DUBLIN, Ireland – One of Ireland’s most vocal advocates of justice for abuse survivors said a June 3 meeting with the Irish prime minister was “the first time the government had listened” to the story of victims who suffered under the care of religious orders and their campaign for redress.
Christine Buckley, a leader in the effort to expose abuse and secure just compensation for victims, said Prime Minister Brian Cowan was “very, very straight and honest with us.”
“I think that was very evident from (what was said following) the meeting with religious,” she told Catholic News Service. “He told them they had a moral responsibility, but I think it goes beyond that.”
Buckley’s experiences in Goldenbridge orphanage in Dublin were profiled in a 1996 television documentary “Dear Daughter.” The program was a catalyst for the establishment of the Commission to Inquire Into Child Abuse that investigated the abuse of children in residential institutions run by Catholic religious orders. The orphanage was operated by the Sisters of Mercy.

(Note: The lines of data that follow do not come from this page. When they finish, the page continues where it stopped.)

(* ===== verification/PacketHelpers.v ===== *)
(** * Packet helpers

    [shared/helpers/sequence.ts], [helper.ts], [packet-history-height.ts],
    [verify.ts], [packet-keys.ts], [commitment.ts], [acknowledgement.ts],
    [tx/helper/height.validate.ts] and the capacity checks of
    [tx/helper/packet.validate.ts]. *)

From S2P Require Import Prelude JsMap JsString JsJson Hex MerkleTree OnChainCommitment ToyHash Datum StateRoot.

(** ** Identifiers ([sequence.ts]) *)

(** [fragments.pop()]: the last fragment and the ones before it. *)
Definition pop (l : list string) : string * list string :=
  match reverse l with x :: r => (x, reverse r) | [] => ("", []) end.

Definition parseClientSequence (clientId : string) : result string :=
  let fragments := split x2d clientId in
  if decide (length fragments < 2)%nat then throw "Invalid client id format" else
  let '(sequence, rest) := pop fragments in
  if decide (join "-" rest = "") then throw "Invalid client id format" else
  if is_digits sequence then Ok sequence else throw "Invalid client id format".

Definition parse_prefixed (prefix lengthError prefixError id : string) : result Z :=
  let fragments := split x2d id in
  if decide (length fragments <> 2%nat) then throw lengthError else
  let '(sequence, rest) := pop fragments in
  if decide (join "" rest <> prefix) then throw prefixError else BigInt sequence.

Definition parseConnectionSequence : string -> result Z :=
  parse_prefixed "connection" "Invalid connection id format" "Invalid connection id format".
Definition parseChannelSequence : string -> result Z :=
  parse_prefixed "channel" "Invalid connection id format" "Invalid channel id format".

(** ** Maps ([helper.ts]).  A [Map] has no duplicate keys, so copying one is the
    identity. *)

(** [Number(bigint)]: rounding to 53 significant bits, ties to even. *)
Definition number_of_bigint (z : Z) : Z :=
  let n := Z.abs_N z in
  let b := N.log2 n in
  if (b <? 53)%N then z else
  let sh := (b - 52)%N in
  let q := N.shiftr n sh in
  let r := N.land n (N.ones sh) in
  let half := N.shiftl 1 (sh - 1) in
  let q' := if (half <? r)%N || ((half =? r)%N && N.odd q) then (q + 1)%N else q in
  (Z.sgn z * Z.of_N (N.shiftl q' sh))%Z.

(** [Array.prototype.sort] is stable. *)
Fixpoint insert_sorted {V} (kv : Z * V) (l : list (Z * V)) : list (Z * V) :=
  match l with
  | [] => [kv]
  | kv' :: l' => if (number_of_bigint kv.1 <=? number_of_bigint kv'.1)%Z then kv :: l else kv' :: insert_sorted kv l'
  end.
Definition sortByNumberKey {V} (m : jsmap Z V) : jsmap Z V := foldr insert_sorted [] m.

Definition insertSortMapWithNumberKey {V} (inputMap : jsmap Z V) (newKey : Z) (newValue : V) : jsmap Z V :=
  sortByNumberKey (map_set inputMap newKey newValue).

Definition deleteSortMap {V} (sortedMap : jsmap Z V) (keyToDelete : Z) : jsmap Z V :=
  match list_find (fun kv => kv.1 = keyToDelete) sortedMap with
  | Some (index, _) => map_of_entries (delete index sortedMap)
  | None => map_of_entries sortedMap
  end.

The commission issued its findings, known as the Ryan report, May 20. It said that a climate of fear created by pervasive, excessive and arbitrary punishment permeated most of Ireland’s residential care institutions for children and all those run for boys from 1940 through the 1970s.
In the meeting with Cowan and other government officials Buckley said she called on the religious orders to provide 50 percent of all their assets towards compensating victims.
Leaders of 18 religious orders implicated in decades of abuse of thousands of children agreed to increase their contribution to a compensation fund for victims after meeting with Irish government leaders June 3, but no amount was set.
“CORI (Conference of Religious in Ireland) previously valued the 18 congregations’ assets at more than 20 billion euros ($28.3 billion). A huge amount of that money was accrued by the religious orders through child slavery. If the independent audit shows they have 20 billion euros, 10 billion euros of that should go to compensating victims,” Buckley said.
She suggested that 5 billion euros be used to increase compensation to those who presented evidence to the commission. The remaining 5 billion euros should be set aside to compensate survivors who have not yet come forward for a variety of reasons, she said.
Another survivor group, One in Four, also welcomed Cowan’s “recognition of the behavior of the religious orders” and “his acknowledgment of the attitudes and behavior of current religious leadership, both during the investigation and since the publication of the Ryan report.”
One in Four advocacy director Deirdre Kenny said in a press statement that any meaningful apologies from religious orders must be backed with adequate reparation to victims.
The statement said efforts must be made to ensure that adequate counseling and support for survivors continues.
“Over the last number of weeks One In Four has been overwhelmed with requests for counseling and advocacy support,” the statement said. “We welcome (Prime Minister Cowan’s) acceptance that the state is also responsible for the well-being of survivors, and we call on the government to ensure support services are adequately resourced.”